Kavya G

Dividing array indices among threads

Dividing m array indices among n threads when number of elements to divide is not a multiple of the number of threads or processes.

Many times, when writing a parallel program in Java or OpenMPI, (not OpenMP), I have a m sized array or m iterations of a loop that I need to divide as equally as possible among n threads or processes and m is not a multiple of n, I have always been playing around with different ways of dividing and keep creating a sub-optimal implementation from scratch every time.

The m array elements or loop iterations will hereby be referred to as tasks.

The n threads/processes will hereby be referred to as UE (Unit of Execution), borrowing the terminology from a great book Patterns of Parallel Programs.

I’ll skip writing in detail, the 2 most obvious methods

and jump to the actual solution.

We first each of the UE’s an equal chunk of the tasks. The remainder will be given to the first remainder UEs.

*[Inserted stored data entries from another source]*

(** A submission that fits the limit is read as it was written. *)
Lemma read_printed limit p rest :
  0 <= limit -> payload_ok p ->
  read_payload limit (print (json_start_payload p) ++ rest) =
    if Z.of_nat (length (print (json_start_payload p))) <=? limit then Decoded p else BodyTooLarge.
Proof.
  intros Hl Hp. unfold read_payload. cbv zeta. set (text := print _). rewrite length_app.
  destruct (Z.leb_spec (Z.of_nat (length text)) limit) as [Hfit|Hlong].
  - rewrite take_app_ge by lia. rewrite (proj1 (payload_found p _)). fold text.
    rewrite take_app_length. unfold unmarshal_payload. destruct (json_start_payload_ok p) as [Hwf Hh].
    unfold text. rewrite parse_print by (done || unfold maxNestingDepth; lia).
    cbn [mbind option_bind]. by rewrite decode_json_start_payload.
  - rewrite take_app_le by lia. destruct (proj2 (payload_found p []) (Z.to_nat limit)) as [c Hc]; [fold text; lia|].
    fold text in Hc. rewrite Hc. by rewrite (proj2 (Z.ltb_lt _ _)) by lia.
Qed.

(** C36. The body of a submission is read with its limit. A submission that fits is read
    as the client wrote it, whatever follows it; one that does not fit is answered as
    too large, and of such a body the server looks at no more than the limit and
    whether there was more. *)
Theorem submission_read limit data :
  0 <= limit ->
  (forall p rest, payload_ok p -> data = print (json_start_payload p) ++ rest ->
     read_payload limit data =
       if Z.of_nat (length (print (json_start_payload p))) <=? limit then Decoded p else BodyTooLarge) /\
  (forall more, limit < Z.of_nat (length data) -> read_payload limit (data ++ more) = read_payload limit data).
Proof.
  intros Hl. split; [intros p rest Hp ->; by apply read_printed|].
  intros more Hlen. unfold read_payload. cbv zeta. rewrite take_app_le by lia.
  rewrite !(proj2 (Z.ltb_lt _ _)); [done|lia|]. rewrite length_app. lia.
Qed.

(** ** Answers read back *)

Definition options_dto_fields : list string :=
  ["timeout_ms"; "mode"; "result_ttl_seconds"; "idempotency_key"; "result_format"; "storage_backend"].
Definition stats_dto_fields : list string :=
  ["rows_read"; "bytes_written"; "db_exec_duration_ms"; "storage_write_duration_ms"; "total_duration_ms"].
Definition record_dto_fields : list string :=
  ["id"; "database_id"; "sql"; "options"; "state"; "owner_instance_id"; "created_at"; "started_at"; "finished_at";
   "lease_deadline"; "error"; "stats"; "result"; "idempotency_key"; "subject"].

Definition set_options_dto (f : string) (v : Json.json) (o : queryOptionsDTO) : option queryOptionsDTO :=
  let '(mkOptionsDTO timeout mode ttl key fmt backend) := o in
  if bool_decide (f = "timeout_ms") then (fun x => mkOptionsDTO x mode ttl key fmt backend) <$> decode_int64 v timeout
  else if bool_decide (f = "mode") then (fun x => mkOptionsDTO timeout x ttl key fmt backend) <$> decode_string v mode
  else if bool_decide (f = "result_ttl_seconds") then (fun x => mkOptionsDTO timeout mode x key fmt backend) <$> decode_int64 v ttl
  else if bool_decide (f = "idempotency_key") then (fun x => mkOptionsDTO timeout mode ttl x fmt backend) <$> decode_string v key
  else if bool_decide (f = "result_format") then (fun x => mkOptionsDTO timeout mode ttl key x backend) <$> decode_string v fmt
  else (fun x => mkOptionsDTO timeout mode ttl key fmt x) <$> decode_string v backend.

Definition set_stats_dto (f : string) (v : Json.json) (s : queryStatsDTO) : option queryStatsDTO :=
  let '(mkStatsDTO rows bytes db store total) := s in
  if bool_decide (f = "rows_read") then (fun x => mkStatsDTO x bytes db store total) <$> decode_int64 v rows
  else if bool_decide (f = "bytes_written") then (fun x => mkStatsDTO rows x db store total) <$> decode_int64 v bytes
  else if bool_decide (f = "db_exec_duration_ms") then (fun x => mkStatsDTO rows bytes x store total) <$> decode_int64 v db
  else if bool_decide (f = "storage_write_duration_ms") then (fun x => mkStatsDTO rows bytes db x total) <$> decode_int64 v store
  else (fun x => mkStatsDTO rows bytes db store x) <$> decode_int64 v total.

Definition zero_options_dto : queryOptionsDTO := mkOptionsDTO 0 "" 0 "" "" "".
Definition zero_stats_dto : queryStatsDTO := mkStatsDTO 0 0 0 0 0.

Definition decode_options_dto := decode_struct options_dto_fields set_options_dto.
Definition decode_stats_dto := decode_struct stats_dto_fields set_stats_dto.

Section Answers.
Context (zone : time -> Z) (lenient_parse : bytes -> option time).

Definition decode_time_ptr (v : Json.json) (cur : option time) : option (option time) :=
  decode_ptr (decode_time lenient_parse) zero_time v cur.

(** What a client with these wire types makes of a member. *)
Definition set_record_dto (f : string) (v : Json.json) (r : queryRecordDTO) : option queryRecordDTO :=
  let '(mkRecordDTO id db sql opts st owner created started finished lease err stats res key subj) := r in
  if bool_decide (f = "id") then (fun x => mkRecordDTO x db sql opts st owner created started finished lease err stats res key subj) <$> decode_string v id
  else if bool_decide (f = "database_id") then (fun x => mkRecordDTO id x sql opts st owner created started finished lease err stats res key subj) <$> decode_string v db
  else if bool_decide (f = "sql") then (fun x => mkRecordDTO id db x opts st owner created started finished lease err stats res key subj) <$> decode_string v sql
  else if bool_decide (f = "options") then (fun x => mkRecordDTO id db sql x st owner created started finished lease err stats res key subj) <$> decode_options_dto v opts
  else if bool_decide (f = "state") then (fun x => mkRecordDTO id db sql opts x owner created started finished lease err stats res key subj) <$> decode_string v st
  else if bool_decide (f = "owner_instance_id") then (fun x => mkRecordDTO id db sql opts st x created started finished lease err stats res key subj) <$> decode_string v owner
  else if bool_decide (f = "created_at") then (fun x => mkRecordDTO id db sql opts st owner x started finished lease err stats res key subj) <$> decode_time lenient_parse v created
  else if bool_decide (f = "started_at") then (fun x => mkRecordDTO id db sql opts st owner created x finished lease err stats res key subj) <$> decode_time_ptr v started
  else if bool_decide (f = "finished_at") then (fun x => mkRecordDTO id db sql opts st owner created started x lease err stats res key subj) <$> decode_time_ptr v finished
  else if bool_decide (f = "lease_deadline") then (fun x => mkRecordDTO id db sql opts st owner created started finished x err stats res key subj) <$> decode_time_ptr v lease
  else if bool_decide (f = "error") then (fun x => mkRecordDTO id db sql opts st owner created started finished lease x stats res key subj) <$> decode_ptr decode_error zero_error v err
  else if bool_decide (f = "stats") then (fun x => mkRecordDTO id db sql opts st owner created started finished lease err x res key subj) <$> decode_stats_dto v stats
  else if bool_decide (f = "result") then (fun x => mkRecordDTO id db sql opts st owner created started finished lease err stats x key subj) <$> decode_ptr decode_ref zero_ref v res
  else if bool_decide (f = "idempotency_key") then (fun x => mkRecordDTO id db sql opts st owner created started finished lease err stats res x subj) <$> decode_string v key
  else (fun x => mkRecordDTO id db sql opts st owner created started finished lease err stats res key x) <$> decode_string v subj.

Definition zero_record_dto : queryRecordDTO :=
  mkRecordDTO "" "" "" zero_options_dto "" "" zero_time None None None None zero_stats_dto None "" "".

Definition unmarshal_record_dto (data : bytes) : option queryRecordDTO :=
  v ← parse data; decode_struct record_dto_fields set_record_dto v zero_record_dto.

Record dto_ok (r : queryRecordDTO) : Prop := {
  do_text : text_ok (dto_ID r) /\ text_ok (dto_DatabaseID r) /\ text_ok (dto_SQL r) /\ text_ok (dto_State r) /\
            text_ok (dto_OwnerInstanceID r) /\ text_ok (dto_IdempotencyKey r) /\ text_ok (dto_Subject r);
  do_options : is_int64 (TimeoutMs (dto_Options r)) /\ is_int64 (ResultTTLSeconds (dto_Options r)) /\
               text_ok (dto_Mode (dto_Options r)) /\ text_ok (dto_OptIdempotencyKey (dto_Options r)) /\
               text_ok (dto_ResultFormat (dto_Options r)) /\ text_ok (dto_StorageBackend (dto_Options r));
  do_stats : is_int64 (dto_RowsRead (dto_Stats r)) /\ is_int64 (dto_BytesWritten (dto_Stats r)) /\
             is_int64 (DBExecDurationMs (dto_Stats r)) /\ is_int64 (StorageWriteDurationMs (dto_Stats r)) /\
             is_int64 (TotalDurationMs (dto_Stats r));
  do_times t : t ∈ dto_CreatedAt r :: option_list (dto_StartedAt r) ++ option_list (dto_FinishedAt r) ++ option_list (dto_LeaseDeadline r) ->
             Z.abs (zone t) < 1440 /\ year_in_range (zone t) t = true;
  do_error : opt_ok error_ok (dto_Error r);
  do_result : opt_ok ref_ok (dto_Result r)
}.

(** A member that is left out when there is nothing to say. *)
Lemma decode_opt {A B} fields (set : string -> Json.json -> B -> option B) name (f : A -> Json.json) o ms (b b' : B) :
  find_field fields (unquote (quote (bytes_of name))) = Some name ->
  (forall a, o = Some a -> set name (f a) b = Some b') -> (o = None -> b' = b) ->
  decode_members fields set (match o with Some a => member name (f a) | None => [] end ++ ms) b = decode_members fields set ms b'.
Proof.
  intros Hf Hs Hn. destruct o as [a|]; [|by rewrite Hn]. rewrite decode_member by done. by rewrite (Hs a).
Qed.

Lemma decode_json_time_ptr t :
  Z.abs (zone t) < 1440 -> year_in_range (zone t) t = true -> decode_time_ptr (json_time zone t) None = Some (Some t).
Proof. intros. apply decode_ptr_some; [done|]. by apply decode_json_time. Qed.

Lemma decode_json_options_dto o :
  is_int64 (TimeoutMs o) -> is_int64 (ResultTTLSeconds o) -> text_ok (dto_Mode o) -> text_ok (dto_OptIdempotencyKey o) ->
  text_ok (dto_ResultFormat o) -> text_ok (dto_StorageBackend o) ->
  decode_options_dto (json_options_dto o) zero_options_dto = Some o.
Proof.
  intros. destruct o as [timeout mode ttl key fmt backend]. unfold json_options_dto. cbn [dto_OptIdempotencyKey] in *.
  destruct (nonempty key) eqn:Hk; [by decode_leaves|]. apply empty_of in Hk as ->. by decode_leaves.
Qed.

Lemma decode_json_stats_dto s :
  is_int64 (dto_RowsRead s) -> is_int64 (dto_BytesWritten s) -> is_int64 (DBExecDurationMs s) ->
  is_int64 (StorageWriteDurationMs s) -> is_int64 (TotalDurationMs s) ->
  decode_stats_dto (json_stats_dto s) zero_stats_dto = Some s.
Proof. intros. destruct s. by decode_leaves. Qed.

Lemma decode_json_ref_dto r : ref_ok r -> decode_ref (json_ref_dto r) zero_ref = Some r.
Proof.
  intros (? & ? & ? & ? & ? & ?). destruct r as [b l n c f sum]. unfold json_ref_dto. cbn [Checksum] in *.
  destruct (nonempty sum) eqn:Hk; [by decode_leaves|]. apply empty_of in Hk as ->. by decode_leaves.
Qed.

#[local] Arguments decode_options_dto : simpl never.
#[local] Arguments decode_stats_dto : simpl never.

Ltac pick_field :=
  cbv beta iota; repeat first [rewrite bool_decide_eq_true_2 by done|rewrite bool_decide_eq_false_2 by done].

(** Reads the next member with the round trip of its value. *)
Ltac field lem :=
  rewrite decode_member by (vm_compute; reflexivity); unfold set_record_dto at 2; pick_field;
  rewrite lem by done; cbn [fmap option_fmap option_map mbind option_bind].

(** The same for a member that may be left out; [r] is the record after it. *)
Ltac field_opt name r :=
  rewrite (decode_opt _ _ name _ _ _ _ r); [|vm_compute; reflexivity|intros ? Heq; unfold set_record_dto; pick_field|by intros ->].

Ltac field_if name r :=
  rewrite (decode_if _ _ _ name _ _ _ r);
    [|vm_compute; reflexivity|intros ?; unfold set_record_dto; pick_field; by rewrite decode_json_string|intros Hk; by rewrite (empty_of _ Hk)].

The code is as follows (in C):

int n_tasks, n_units, id;
// Assuming each UE will execute the following code
int chunk_size = (n_tasks/n_units);
int rmdr = n_tasks - chunk_size * n_units;
chunk_start = chunk_size * rank;
if(rank < rmdr){
	chunk_size++;
	chunk_start += rank;
}
else
	chunk_start += rmdr;

chunk_end = chunk_start + chunk_size;

T. Mattson, B. Sanders, and B. Massingill, Patterns for Parallel Programming , Addison-Wesley, 2005, ISBN 0-321-22811-1.